YOUR INSTRUCTIONS:
Repeat each entry below without omitting a single word.

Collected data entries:
(* ===== verification/Apps.v ===== *)
(** * src/go/pkg/apis/apps/v1alpha1: apps, rollouts and chart assignments

    The custom resources the AppRollout controller turns into each other and
    the ChartAssignment controller installs. *)
From stdpp Require Import prelude strings gmap list.
From Stdlib Require Import ZArith.
From S2P Require Import Prelude GoStr GoErr Kube.

Open Scope string_scope.

(** A [map[string]interface{}] as decoded from JSON. *)
Abbreviation ConfigValues := (list (string * json)).

Record AppComponent := mkAppComponent { cmp_Name : string; cmp_Inline : string }.
Record AppComponents := mkAppComponents { cmps_Cloud : AppComponent; cmps_Robot : AppComponent }.
Record AppSpec := mkAppSpec {
  as_Repository : string; as_Version : string; as_Components : AppComponents }.
Record App := mkApp { app_meta : ObjectMeta; app_Spec : AppSpec }.

(** [Any *bool] and the embedded [*metav1.LabelSelector]. *)
Record RobotSelector := mkRobotSelector {
  rsel_LabelSelector : option LabelSelector; rsel_Any : option bool }.
Record AppRolloutSpecRobot := mkAppRolloutSpecRobot {
  rr_Selector : option RobotSelector; rr_Values : ConfigValues; rr_Version : string }.
Record AppRolloutSpec := mkAppRolloutSpec {
  ars_AppName : string; ars_CloudValues : ConfigValues; ars_Robots : list AppRolloutSpecRobot }.
Record AppRolloutStatus := mkAppRolloutStatus {
  art_ObservedGeneration : Z; art_Conditions : list Condition; art_Assignments : Z;
  art_SettledAssignments : Z; art_ReadyAssignments : Z; art_FailedAssignments : Z }.
Record AppRollout := mkAppRollout {
  ar_APIVersion : string; ar_Kind : string; ar_meta : ObjectMeta;
  ar_Spec : AppRolloutSpec; ar_Status : AppRolloutStatus }.
Definition ar_Name (ar : AppRollout) : string := om_Name (ar_meta ar).
Definition ar_Namespace (ar : AppRollout) : string := om_Namespace (ar_meta ar).
Definition ar_setStatus (s : AppRolloutStatus) (ar : AppRollout) : AppRollout :=
  let '(mkAppRollout a b c d _) := ar in mkAppRollout a b c d s.

Definition AppRolloutConditionSettled := "Settled".
Definition AppRolloutConditionReady := "Ready".

Record AssignedChart := mkAssignedChart {
  ch_Repository : string; ch_Name : string; ch_Version : string; ch_Inline : string;
  ch_Values : ConfigValues }.
Record ChartAssignmentSpec := mkChartAssignmentSpec {
  cas_ClusterName : string; cas_NamespaceName : string; cas_Chart : AssignedChart }.
Record ChartAssignmentStatus := mkChartAssignmentStatus {
  cat_ObservedGeneration : Z; cat_Phase : string; cat_Conditions : list Condition }.
Record ChartAssignment := mkChartAssignment {
  ca_APIVersion : string; ca_Kind : string; ca_meta : ObjectMeta;
  ca_Spec : ChartAssignmentSpec; ca_Status : ChartAssignmentStatus }.
Definition ca_Name (ca : ChartAssignment) : string := om_Name (ca_meta ca).
Definition ca_Namespace (ca : ChartAssignment) : string := om_Namespace (ca_meta ca).
Definition ca_setMeta (m : ObjectMeta) (ca : ChartAssignment) : ChartAssignment :=
  let '(mkChartAssignment a b _ d e) := ca in mkChartAssignment a b m d e.
Definition ca_setSpec (s : ChartAssignmentSpec) (ca : ChartAssignment) : ChartAssignment :=
  let '(mkChartAssignment a b c _ e) := ca in mkChartAssignment a b c s e.
Definition ca_setStatus (s : ChartAssignmentStatus) (ca : ChartAssignment) : ChartAssignment :=
  let '(mkChartAssignment a b c d _) := ca in mkChartAssignment a b c d s.
Definition ca_setPhase (p : string) (ca : ChartAssignment) : ChartAssignment :=
  let '(mkChartAssignmentStatus a _ c) := ca_Status ca in ca_setStatus (mkChartAssignmentStatus a p c) ca.
Definition ca_setConditions (l : list Condition) (ca : ChartAssignment) : ChartAssignment :=
  let '(mkChartAssignmentStatus a b _) := ca_Status ca in ca_setStatus (mkChartAssignmentStatus a b l) ca.
Definition ca_setObservedGeneration (g : Z) (ca : ChartAssignment) : ChartAssignment :=
  let '(mkChartAssignmentStatus _ b c) := ca_Status ca in ca_setStatus (mkChartAssignmentStatus g b c) ca.
Definition ch_setVersion (v : string) (c : AssignedChart) : AssignedChart :=
  let '(mkAssignedChart a b _ d e) := c in mkAssignedChart a b v d e.
Definition ch_setInline (v : string) (c : AssignedChart) : AssignedChart :=
  let '(mkAssignedChart a b c' _ e) := c in mkAssignedChart a b c' v e.
Definition ch_setValues (v : ConfigValues) (c : AssignedChart) : AssignedChart :=
  let '(mkAssignedChart a b c' d _) := c in mkAssignedChart a b c' d v.
Definition cas_setClusterName (v : string) (s : ChartAssignmentSpec) : ChartAssignmentSpec :=
  let '(mkChartAssignmentSpec _ b c) := s in mkChartAssignmentSpec v b c.
Definition cas_setChart (v : AssignedChart) (s : ChartAssignmentSpec) : ChartAssignmentSpec :=
  let '(mkChartAssignmentSpec a b _) := s in mkChartAssignmentSpec a b v.

Definition ChartAssignmentPhaseAccepted := "Accepted".
Definition ChartAssignmentPhaseLoadingChart := "LoadingChart".
Definition ChartAssignmentPhaseInstalling := "Installing".
Definition ChartAssignmentPhaseUpdating := "Updating".
Definition ChartAssignmentPhaseDeleting := "Deleting".
Definition ChartAssignmentPhaseSettled := "Settled".
Definition ChartAssignmentPhaseDeleted := "Deleted".
Definition ChartAssignmentPhaseFailed := "Failed".
Definition ChartAssignmentPhaseReady := "Ready".
Definition ChartAssignmentConditionSettled := "Settled".
Definition ChartAssignmentConditionReady := "Ready".

(** The zero values Go starts from. *)
Definition emptyApp : App :=
  mkApp emptyMeta (mkAppSpec "" "" (mkAppComponents (mkAppComponent "" "") (mkAppComponent "" ""))).
Definition emptyAssignedChart : AssignedChart := mkAssignedChart "" "" "" "" [].
Definition emptyChartAssignment : ChartAssignment :=
  mkChartAssignment "" "" emptyMeta (mkChartAssignmentSpec "" "" emptyAssignedChart)
    (mkChartAssignmentStatus 0 "" []).

(** [reflect.DeepEqual] of JSON values in their canonical form. *)
#[export] Instance json_eq_dec : EqDecision json.
Proof.
  refine (fix go (x y : json) {struct x} : Decision (x = y) :=
    match x, y with
    | JNull, JNull => left eq_refl
    | JBool a, JBool b => cast_if (decide (a = b))
    | JNum a, JNum b => cast_if (decide (a = b))
    | JString a, JString b => cast_if (decide (a = b))
    | JList a, JList b =>
        cast_if ((fix gol (a b : list json) {struct a} : Decision (a = b) :=
          match a, b with
          | [], [] => left eq_refl
          | x :: a, y :: b => cast_if_and (go x y) (gol a b)
          | _, _ => right _
          end) a b)
    | JObj a, JObj b =>
        cast_if ((fix gol (a b : list (string * json)) {struct a} : Decision (a = b) :=
          match a, b with
          | [], [] => left eq_refl
          | (k, x) :: a, (k', y) :: b => cast_if_and3 (decide (k = k')) (go x y) (gol a b)
          | _, _ => right _
          end) a b)
    | _, _ => right _
    end); clear go; abstract intuition congruence.
Defined.
#[export] Instance AssignedChart_eq_dec : EqDecision AssignedChart.
Proof. solve_decision. Defined.
#[export] Instance ChartAssignmentSpec_eq_dec : EqDecision ChartAssignmentSpec.
Proof. solve_decision. Defined.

EXERCISE SOLUTION:
(* ===== verification/Apps.v ===== *)
(** * src/go/pkg/apis/apps/v1alpha1: apps, rollouts and chart assignments

    The custom resources the AppRollout controller turns into each other and
    the ChartAssignment controller installs. *)
From stdpp Require Import prelude strings gmap list.
From Stdlib Require Import ZArith.
From S2P Require Import Prelude GoStr GoErr Kube.

Open Scope string_scope.

(** A [map[string]interface{}] as decoded from JSON. *)
Abbreviation ConfigValues := (list (string * json)).

Record AppComponent := mkAppComponent { cmp_Name : string; cmp_Inline : string }.
Record AppComponents := mkAppComponents { cmps_Cloud : AppComponent; cmps_Robot : AppComponent }.
Record AppSpec := mkAppSpec {
  as_Repository : string; as_Version : string; as_Components : AppComponents }.
Record App := mkApp { app_meta : ObjectMeta; app_Spec : AppSpec }.

(** [Any *bool] and the embedded [*metav1.LabelSelector]. *)
Record RobotSelector := mkRobotSelector {
  rsel_LabelSelector : option LabelSelector; rsel_Any : option bool }.
Record AppRolloutSpecRobot := mkAppRolloutSpecRobot {
  rr_Selector : option RobotSelector; rr_Values : ConfigValues; rr_Version : string }.
Record AppRolloutSpec := mkAppRolloutSpec {
  ars_AppName : string; ars_CloudValues : ConfigValues; ars_Robots : list AppRolloutSpecRobot }.
Record AppRolloutStatus := mkAppRolloutStatus {
  art_ObservedGeneration : Z; art_Conditions : list Condition; art_Assignments : Z;
  art_SettledAssignments : Z; art_ReadyAssignments : Z; art_FailedAssignments : Z }.
Record AppRollout := mkAppRollout {
  ar_APIVersion : string; ar_Kind : string; ar_meta : ObjectMeta;
  ar_Spec : AppRolloutSpec; ar_Status : AppRolloutStatus }.
Definition ar_Name (ar : AppRollout) : string := om_Name (ar_meta ar).
Definition ar_Namespace (ar : AppRollout) : string := om_Namespace (ar_meta ar).
Definition ar_setStatus (s : AppRolloutStatus) (ar : AppRollout) : AppRollout :=
  let '(mkAppRollout a b c d _) := ar in mkAppRollout a b c d s.

Definition AppRolloutConditionSettled := "Settled".
Definition AppRolloutConditionReady := "Ready".

Record AssignedChart := mkAssignedChart {
  ch_Repository : string; ch_Name : string; ch_Version : string; ch_Inline : string;
  ch_Values : ConfigValues }.
Record ChartAssignmentSpec := mkChartAssignmentSpec {
  cas_ClusterName : string; cas_NamespaceName : string; cas_Chart : AssignedChart }.
Record ChartAssignmentStatus := mkChartAssignmentStatus {
  cat_ObservedGeneration : Z; cat_Phase : string; cat_Conditions : list Condition }.
Record ChartAssignment := mkChartAssignment {
  ca_APIVersion : string; ca_Kind : string; ca_meta : ObjectMeta;
  ca_Spec : ChartAssignmentSpec; ca_Status : ChartAssignmentStatus }.
Definition ca_Name (ca : ChartAssignment) : string := om_Name (ca_meta ca).
Definition ca_Namespace (ca : ChartAssignment) : string := om_Namespace (ca_meta ca).
Definition ca_setMeta (m : ObjectMeta) (ca : ChartAssignment) : ChartAssignment :=
  let '(mkChartAssignment a b _ d e) := ca in mkChartAssignment a b m d e.
Definition ca_setSpec (s : ChartAssignmentSpec) (ca : ChartAssignment) : ChartAssignment :=
  let '(mkChartAssignment a b c _ e) := ca in mkChartAssignment a b c s e.
Definition ca_setStatus (s : ChartAssignmentStatus) (ca : ChartAssignment) : ChartAssignment :=
  let '(mkChartAssignment a b c d _) := ca in mkChartAssignment a b c d s.
Definition ca_setPhase (p : string) (ca : ChartAssignment) : ChartAssignment :=
  let '(mkChartAssignmentStatus a _ c) := ca_Status ca in ca_setStatus (mkChartAssignmentStatus a p c) ca.
Definition ca_setConditions (l : list Condition) (ca : ChartAssignment) : ChartAssignment :=
  let '(mkChartAssignmentStatus a b _) := ca_Status ca in ca_setStatus (mkChartAssignmentStatus a b l) ca.
Definition ca_setObservedGeneration (g : Z) (ca : ChartAssignment) : ChartAssignment :=
  let '(mkChartAssignmentStatus _ b c) := ca_Status ca in ca_setStatus (mkChartAssignmentStatus g b c) ca.
Definition ch_setVersion (v : string) (c : AssignedChart) : AssignedChart :=
  let '(mkAssignedChart a b _ d e) := c in mkAssignedChart a b v d e.
Definition ch_setInline (v : string) (c : AssignedChart) : AssignedChart :=
  let '(mkAssignedChart a b c' _ e) := c in mkAssignedChart a b c' v e.
Definition ch_setValues (v : ConfigValues) (c : AssignedChart) : AssignedChart :=
  let '(mkAssignedChart a b c' d _) := c in mkAssignedChart a b c' d v.
Definition cas_setClusterName (v : string) (s : ChartAssignmentSpec) : ChartAssignmentSpec :=
  let '(mkChartAssignmentSpec _ b c) := s in mkChartAssignmentSpec v b c.
Definition cas_setChart (v : AssignedChart) (s : ChartAssignmentSpec) : ChartAssignmentSpec :=
  let '(mkChartAssignmentSpec a b _) := s in mkChartAssignmentSpec a b v.

Definition ChartAssignmentPhaseAccepted := "Accepted".
Definition ChartAssignmentPhaseLoadingChart := "LoadingChart".
Definition ChartAssignmentPhaseInstalling := "Installing".
Definition ChartAssignmentPhaseUpdating := "Updating".
Definition ChartAssignmentPhaseDeleting := "Deleting".
Definition ChartAssignmentPhaseSettled := "Settled".
Definition ChartAssignmentPhaseDeleted := "Deleted".
Definition ChartAssignmentPhaseFailed := "Failed".
Definition ChartAssignmentPhaseReady := "Ready".
Definition ChartAssignmentConditionSettled := "Settled".
Definition ChartAssignmentConditionReady := "Ready".

(** The zero values Go starts from. *)
Definition emptyApp : App :=
  mkApp emptyMeta (mkAppSpec "" "" (mkAppComponents (mkAppComponent "" "") (mkAppComponent "" ""))).
Definition emptyAssignedChart : AssignedChart := mkAssignedChart "" "" "" "" [].
Definition emptyChartAssignment : ChartAssignment :=
  mkChartAssignment "" "" emptyMeta (mkChartAssignmentSpec "" "" emptyAssignedChart)
    (mkChartAssignmentStatus 0 "" []).

(** [reflect.DeepEqual] of JSON values in their canonical form. *)
#[export] Instance json_eq_dec : EqDecision json.
Proof.
  refine (fix go (x y : json) {struct x} : Decision (x = y) :=
    match x, y with
    | JNull, JNull => left eq_refl
    | JBool a, JBool b => cast_if (decide (a = b))
    | JNum a, JNum b => cast_if (decide (a = b))
    | JString a, JString b => cast_if (decide (a = b))
    | JList a, JList b =>
        cast_if ((fix gol (a b : list json) {struct a} : Decision (a = b) :=
          match a, b with
          | [], [] => left eq_refl
          | x :: a, y :: b => cast_if_and (go x y) (gol a b)
          | _, _ => right _
          end) a b)
    | JObj a, JObj b =>
        cast_if ((fix gol (a b : list (string * json)) {struct a} : Decision (a = b) :=
          match a, b with
          | [], [] => left eq_refl
          | (k, x) :: a, (k', y) :: b => cast_if_and3 (decide (k = k')) (go x y) (gol a b)
          | _, _ => right _
          end) a b)
    | _, _ => right _
    end); clear go; abstract intuition congruence.
Defined.
#[export] Instance AssignedChart_eq_dec : EqDecision AssignedChart.
Proof. solve_decision. Defined.
#[export] Instance ChartAssignmentSpec_eq_dec : EqDecision ChartAssignmentSpec.
Proof. solve_decision. Defined.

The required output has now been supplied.